Content starts

(** * api-envios: the shipment service of [src/app.py], embedded and verified

    The service is a Flask application with four handlers ([health],
    [listar_envios], [obtener_envio], [crear_envio]) over one SQLAlchemy
    model, [Envio], stored in PostgreSQL through psycopg2.  The handlers
    are embedded as functions over an explicit session state; what the
    Python runtime, the web framework, the driver and the database decide
    on their own (the clock, the values a sequence loses, the order of an
    unordered SELECT, connection faults, the adaptation of parameters that
    are not text) is collected in an environment record, [Env], over which
    the theorems quantify.

    A Python string is modelled by its UTF-8 encoding, the encoding of the
    source file and of the connection; a lone surrogate, which JSON can
    carry and UTF-8 cannot, by the three bytes of its generalised encoding.
    The length of a string in characters is [char_length], not the number
    of its bytes.

    The queries of the read handlers ([Envio.query.all], [Envio.query.get])
    are total functions of the table: the theorems on them describe the
    service while its database answers.  Faults are modelled on the write
    path, where the source handles them.

    The specification renders the identifiers of the code in English
    (recipient = [destinatario], address = [direccion], status = [estado],
    registeredAt = [fecha_registro], /shipments = /envios, "Registered" =
    "Registrado", and the three error messages).  The development keeps the
    names and literals of the source. *)

From Stdlib Require Import ZArith List String Ascii Bool Lia DecimalString.
From Stdlib Require Import Permutation Floats.
Import ListNotations.
Open Scope string_scope.
Open Scope Z_scope.

Set Warnings "-register-all,-notation-for-abbreviation".

(** ** Python values and exceptions *)

(** The values [request.json] can produce, and the bodies handed to
    [jsonify].  A float is the IEEE double the JSON text decodes to. *)
Inductive pyval : Type :=
| PNone
| PBool (b : bool)
| PInt (n : Z)
| PFloat (f : float)
| PStr (s : string)
| PList (l : list pyval)
| PDict (d : list (string * pyval)).

(** The exceptions that can cross a handler.  [BadRequest],
    [UnsupportedMediaType] and [NotFound] are werkzeug's HTTP exceptions;
    every database error ([IntegrityError], [DataError],
    [OperationalError], [ProgrammingError], ...) is a subclass of
    [SQLAlchemyError], the only class the source catches; [ValueError]
    (with its subclass [UnicodeEncodeError]) is what the driver raises for
    a string it cannot send. *)
Inductive exn : Type :=
| TypeError
| KeyError
| AttributeError
| ValueError
| BadRequest
| UnsupportedMediaType
| NotFound
| SQLAlchemyError.

(** A computation that returns a value or raises. *)
Definition py (A : Type) : Type := (A + exn)%type.

Definition ret {A : Type} (a : A) : py A := inl a.
Definition raise {A : Type} (e : exn) : py A := inr e.
Definition bind {A B : Type} (m : py A) (k : A -> py B) : py B :=
  match m with
  | inl a => k a
  | inr e => inr e
  end.

Notation "x <- m ;; k" := (bind m (fun x => k))
  (at level 61, m at next level, right associativity).

(** [bool(v)]: the truth value Python gives to [v].  A float is false when
    it compares equal to zero (0.0 and -0.0; a NaN is true). *)
Definition truthy (v : pyval) : bool :=
  match v with
  | PNone => false
  | PBool b => b
  | PInt n => negb (n =? 0)
  | PFloat f => negb (PrimFloat.eqb f 0%float)
  | PStr s => negb (String.eqb s "")
  | PList l => match l with [] => false | _ :: _ => true end
  | PDict d => match d with [] => false | _ :: _ => true end
  end.

(** [a or b]. *)
Definition py_or (a b : pyval) : pyval := if truthy a then a else b.

(** A dict is an association list read at the first binding of a key. *)
Fixpoint lookup (k : string) (d : list (string * pyval)) : option pyval :=
  match d with
  | [] => None
  | (k', v) :: d' => if String.eqb k k' then Some v else lookup k d'
  end.

Definition is_str (f : string) (v : pyval) : bool :=
  match v with
  | PStr s => String.eqb s f
  | _ => false
  end.

Fixpoint is_substring (p s : string) : bool :=
  prefix p s ||
  match s with
  | EmptyString => false
  | String _ s' => is_substring p s'
  end.

(** [f in data] for a string [f]: key membership in a dict, element
    membership in a list, substring test in a string, and [TypeError] for a
    value that is not a container. *)
Definition py_contains (f : string) (data : pyval) : py bool :=
  match data with
  | PDict d => ret (match lookup f d with Some _ => true | None => false end)
  | PList l => ret (existsb (is_str f) l)
  | PStr s => ret (is_substring f s)
  | _ => raise TypeError
  end.

(** [data[k]] for a string [k]. *)
Definition py_getitem (data : pyval) (k : string) : py pyval :=
  match data with
  | PDict d => match lookup k d with Some v => ret v | None => raise KeyError end
  | _ => raise TypeError
  end.

(** [data.get(k, default)]. *)
Definition py_get (data : pyval) (k : string) (default : pyval) : py pyval :=
  match data with
  | PDict d => ret (match lookup k d with Some v => v | None => default end)
  | _ => raise AttributeError
  end.

(** [sep.join(l)]. *)
Definition join (sep : string) (l : list string) : string := String.concat sep l.

(** ** Characters *)

(** A byte of the form 10xxxxxx continues a character. *)
Definition is_continuation (a : ascii) : bool :=
  (128 <=? nat_of_ascii a)%nat && (nat_of_ascii a <? 192)%nat.

(** [len(s)]: the number of characters of [s]. *)
Fixpoint char_length (s : string) : nat :=
  match s with
  | EmptyString => O
  | String a s' => ((if is_continuation a then 0 else 1) + char_length s')%nat
  end.

(** The first [n] characters of [s]. *)
Fixpoint take_chars (n : nat) (s : string) : string :=
  match s with
  | EmptyString => EmptyString
  | String a s' =>
    if is_continuation a then String a (take_chars n s')
    else match n with
         | O => EmptyString
         | S n' => String a (take_chars n' s')
         end
  end.

(** What follows the first [n] characters of [s]. *)
Fixpoint drop_chars (n : nat) (s : string) : string :=
  match s with
  | EmptyString => EmptyString
  | String a s' =>
    if is_continuation a then drop_chars n s'
    else match n with
         | O => s
         | S n' => drop_chars n' s'
         end
  end.

Fixpoint all_spaces (s : string) : bool :=
  match s with
  | EmptyString => true
  | String a s' => Ascii.eqb a " " && all_spaces s'
  end.

(** The character U+0000 occurs in [s]. *)
Fixpoint has_nul (s : string) : bool :=
  match s with
  | EmptyString => false
  | String a s' => Ascii.eqb a Ascii.zero || has_nul s'
  end.

(** A surrogate occurs in [s]: the byte ED followed by a byte from A0 up. *)
Fixpoint has_surrogate (s : string) : bool :=
  match s with
  | EmptyString => false
  | String a s' =>
    match s' with
    | String b _ =>
      ((nat_of_ascii a =? 237)%nat && (160 <=? nat_of_ascii b)%nat) || has_surrogate s'
    | EmptyString => false
    end
  end.

(** The driver can send [s] as a string literal: it quotes no U+0000 and
    encodes no surrogate. *)
Definition encodable (s : string) : bool :=
  negb (has_nul s) && negb (has_surrogate s).

(** ** The request body *)

(** What the handler can observe of a request: whether its content type
    announces JSON, and the value its body decodes to ([None] when the body
    is empty or is not JSON text). *)
Record Request : Type := {
  is_json : bool;
  payload : option pyval
}.

(** ** The environment of one request *)

Inductive fault : Type :=
| NoFault
| ConnectFault  (* no connection can be had for the INSERT *)
| CommitFault   (* COMMIT fails and the transaction is not committed *)
| CommitLost    (* the server commits and the connection fails before it says so *)
| ReloadFault.  (* the connection fails after the commit, at the reload of line 116 *)

Record datetime : Type := {
  year : nat; month : nat; day : nat;
  hour : nat; minute : nat; second : nat; microsecond : nat
}.

(** What becomes of a parameter that is neither a string nor [None] when it
    is bound to a VARCHAR column. *)
Inductive adapted : Type :=
| AsText (s : string)  (* sent; the server casts it to this text *)
| NotCast              (* sent; the server refuses the cast *)
| NotAdapted           (* psycopg2.ProgrammingError, nothing is sent *)
| BadValue.            (* ValueError, nothing is sent *)

Record Env : Type := {
  (** werkzeug from 2.1 on aborts when the content type is not JSON;
      earlier releases make [request.json] evaluate to [None] *)
  strict_mimetype : bool;
  (** the connection fault met by this request, if any *)
  db_fault : fault;
  (** the value of the server's [now()] *)
  now : datetime;
  (** sequence values lost before this insert: PostgreSQL sequences are
      not transactional, a value drawn by a failed insert is not reused *)
  skip : nat;
  (** the driver's and the server's treatment of a parameter that is
      neither a string nor [None] *)
  adapt : pyval -> adapted;
  (** the order in which a SELECT without ORDER BY returns the rows: the
      positions at which [shuffle] puts them *)
  scan : list nat
}.

(** [request.json], that is [request.get_json(force=False, silent=False)]. *)
Definition request_json (env : Env) (req : Request) : py pyval :=
  if is_json req then
    match payload req with
    | Some v => ret v
    | None => raise BadRequest
    end
  else if strict_mimetype env then raise UnsupportedMediaType
  else ret PNone.

(** ** The model [Envio] (lines 27-43) *)

Record Envio : Type := {
  id : Z;
  destinatario : string;
  direccion : string;
  estado : string;
  fecha_registro : option datetime
}.

Definition digits (n : nat) : string := NilEmpty.string_of_uint (Nat.to_uint n).

Definition zfill (width : nat) (s : string) : string :=
  String.concat "" (repeat "0" (width - String.length s)) ++ s.

(** [str(d)] for a naive [datetime]: ISO format with a space separator, the
    microseconds printed only when they are not zero. *)
Definition str_datetime (d : datetime) : string :=
  zfill 4 (digits (year d)) ++ "-" ++ zfill 2 (digits (month d)) ++ "-" ++
  zfill 2 (digits (day d)) ++ " " ++ zfill 2 (digits (hour d)) ++ ":" ++
  zfill 2 (digits (minute d)) ++ ":" ++ zfill 2 (digits (second d)) ++
  match microsecond d with
  | O => ""
  | S _ => "." ++ zfill 6 (digits (microsecond d))
  end.

(** [str(self.fecha_registro)]; the column is nullable. *)
Definition str_fecha (f : option datetime) : string :=
  match f with
  | Some d => str_datetime d
  | None => "None"
  end.

Definition to_dict (self : Envio) : pyval :=
  PDict [ ("id", PInt (id self));
          ("destinatario", PStr (destinatario self));
          ("direccion", PStr (direccion self));
          ("estado", PStr (estado self));
          ("fecha_registro", PStr (str_fecha (fecha_registro self))) ].

(** ** The table and the session *)

(** The committed table [envios] and the next value of the sequence behind
    its autoincrement key. *)
Record Database : Type := {
  rows : list Envio;
  seq : Z
}.

(** An [Envio(...)] object before it is flushed: the three constructor
    arguments of lines 107-111. *)
Record Transient : Type := {
  t_destinatario : pyval;
  t_direccion : pyval;
  t_estado : pyval
}.

(** [db.session]: the committed state, the state seen inside the open
    transaction, and the objects added but not yet flushed. *)
Record Session : Type := {
  store : Database;
  working : Database;
  pending : list Transient
}.

Definition begin (db : Database) : Session :=
  {| store := db; working := db; pending := [] |}.

Definition int4_max : Z := 2147483647.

Content ends

What you have to do - Check the entries above line by line and return each one containing the word "exceptions".

Solution to the exercise -
(** ** Python values and exceptions *)
(** The exceptions that can cross a handler.  [BadRequest],
    [UnsupportedMediaType] and [NotFound] are werkzeug's HTTP exceptions;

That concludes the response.